I enjoy many perks of my new lifestyle: having my own, slightly larger personal space, having hot water, having control of what I eat day-in and day-out, and having regular internet access. Nearly anything I could want is available at my fingertips now. However, life is a game of give-and-take, and while I enjoy many aspects of my new life, there are also some downsides. I love being able to cook for myself, but this also means I have to plan out my meals and take the time to prepare/cook them, rather than just wake up to food as was the case when I lived with my host family. Additionally, while I have regular Internet access and hot water, I no longer have a host family nor a community to which I feel strongly connected. I miss seeing my host family every day, I miss knowing all of my neighbors, I miss the conversations we would have during the day, I miss visiting my students at my schools, and I miss being constantly invited to play soccer and volleyball. It’s been weeks since I’ve played either, mainly because it is hard to meet people to regularly play with living in a city as large as Huaráz.

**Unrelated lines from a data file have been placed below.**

(** [wm.ps_map.get(&hps)], [if let Some(ps) = wm.ps_map.get_mut(&hps) { .. }] *)
Definition get_ps (hps : Z) : gui (option PresentationSpace) := ask (λ s, ps_map (wm s) !! hps).
Definition update_ps (hps : Z) (f : PresentationSpace → PresentationSpace) : gui () :=
  in_wm (λ m, with_ps (alter f hps (ps_map m)) (next_hps m) m).
(** The frame in which a window is drawn. *)
Definition frame_of (hwnd : Z) : gui Z := ask (λ s, client_to_frame order (wm s) hwnd).
(** A POINTL of guest memory; a point that cannot be read is 0. *)
Definition point (pptl : Z) : gui (Z * Z) :=
  x ← peek 4 pptl 0; y ← peek 4 pptl 4; mret (as_i32 x, as_i32 y).
Definition put_point (p off : Z) (pt : Z * Z) : gui () :=
  put_i32 p off pt.1;; a ← pure (uadd M32 p off); put_i32 a 4 pt.2.
Fixpoint chars (n : nat) (pch i : Z) : gui bytes :=
  match n with
  | O => mret []
  | S n => b ← peek 1 pch i; l ← chars n pch (i + 1); mret (b :: l)
  end.
Definition decoded (count pch : Z) : gui rstring :=
  l ← chars (Z.to_nat count) pch 0; cp ← ask active_cp; mret (cp_decode enc_decode l cp).
(** The x behind a text of [count] characters. *)
Definition text_end (x count : Z) : outcome () Z := w ← i32 (as_i32 count * MOCK_CHAR_W); i32 (x + w).
(** Filled, framed, or both: [DRO_FILL], [DRO_OUTLINE], [DRO_OUTLINEFILL] *)
Definition shapes (control h x1 y1 x2 y2 color : Z) : list GUIMessage :=
  (if (control =? 1) || (control =? 3) then [GDrawBox h x1 y1 x2 y2 color true] else []) ++
  (if (control =? 2) || (control =? 3) then [GDrawBox h x1 y1 x2 y2 color false] else []).

(** * Font metrics *)

(** [write_i32] and [write_i16] of [write_font_metrics]; [write_str], which exposes the whole field
    and writes the characters of the name. *)
Definition write_num (addr cb : Z) (f : Z * nat * Z) : gui () :=
  let '(off, n, v) := f in
  if off + Z.of_nat n <=? cb then put n addr off v else mret tt.
Definition write_str (addr cb off : Z) (s : bytes) (max : Z) : gui () :=
  if off <? cb then
    let end_ := Z.min (off + max) cb in
    let n := Z.min (len s) (end_ - off) in
    a ← pure (uadd M32 addr off);
    in_mem (λ m, match slice_mut m a (Z.min max (cb - off)) with
                 | Some _ => store_bytes m a (take (Z.to_nat n) s)
                 | None => m
                 end)
  else mret tt.
Fixpoint write_nums (addr cb : Z) (l : list (Z * nat * Z)) : gui () :=
  match l with [] => mret tt | f :: l => write_num addr cb f;; write_nums addr cb l end.
Definition write_font_metrics (addr cb : Z) : gui () :=
  in_mem (λ m, default m (write_bytes m addr (replicate (Z.to_nat (Z.min cb FM_SIZE)) 0)));;
  write_str addr cb FM_OFF_FAMILYNAME (str "System") 32;;
  write_str addr cb FM_OFF_FACENAME (str "System") 32;;
  write_nums addr cb FONT_FIELDS.

Section call.
Context (esp : Z).
Abbreviation arg := (arg esp).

Honestly, while it is nice having hot water and internet, I think I would willingly give them up to return to the strong feeling of community I had during my first two years of service in Caraz/Yuracoto. When I signed on for the third year, I intellectually understood that it would be a lonelier livelihood than what I had experienced before, but I didn’t really emotionally understand it until I started it. Now, don’t get me wrong, I’m very happy with my decision to stay a 3rd year with the Peace Corps. I love my role supporting my fellow Volunteers, I love being involved in the Site Identification process for future Volunteers, and I absolutely love my work with SERNANP – Parque Nacional Huascarán. However, it is a change, and after several months, it is a change that I am finally getting accustomed to. In a way, I think this greater independence and responsibility I’ve enjoyed so far during my 3rd year will help make my eventual transition back to the U.S. much easier than if I had just returned home directly after completing my service in Caraz.
So, I’m about 8.5 months into my 13-month extension, and if all goes well, I should finally be finishing my Peace Corps service here in Perú around August 24th. However, I’m hoping to be able to explore a bit more of Perú and South America before making my return to U.S. soil after service since I haven’t traveled much during my service. If I’ve learned one thing along this journey so far, it is that people and relationships are far more important than things. A person can learn to live without certain amenities, but it is hard to live without meaningful, human contact and valuable relationships.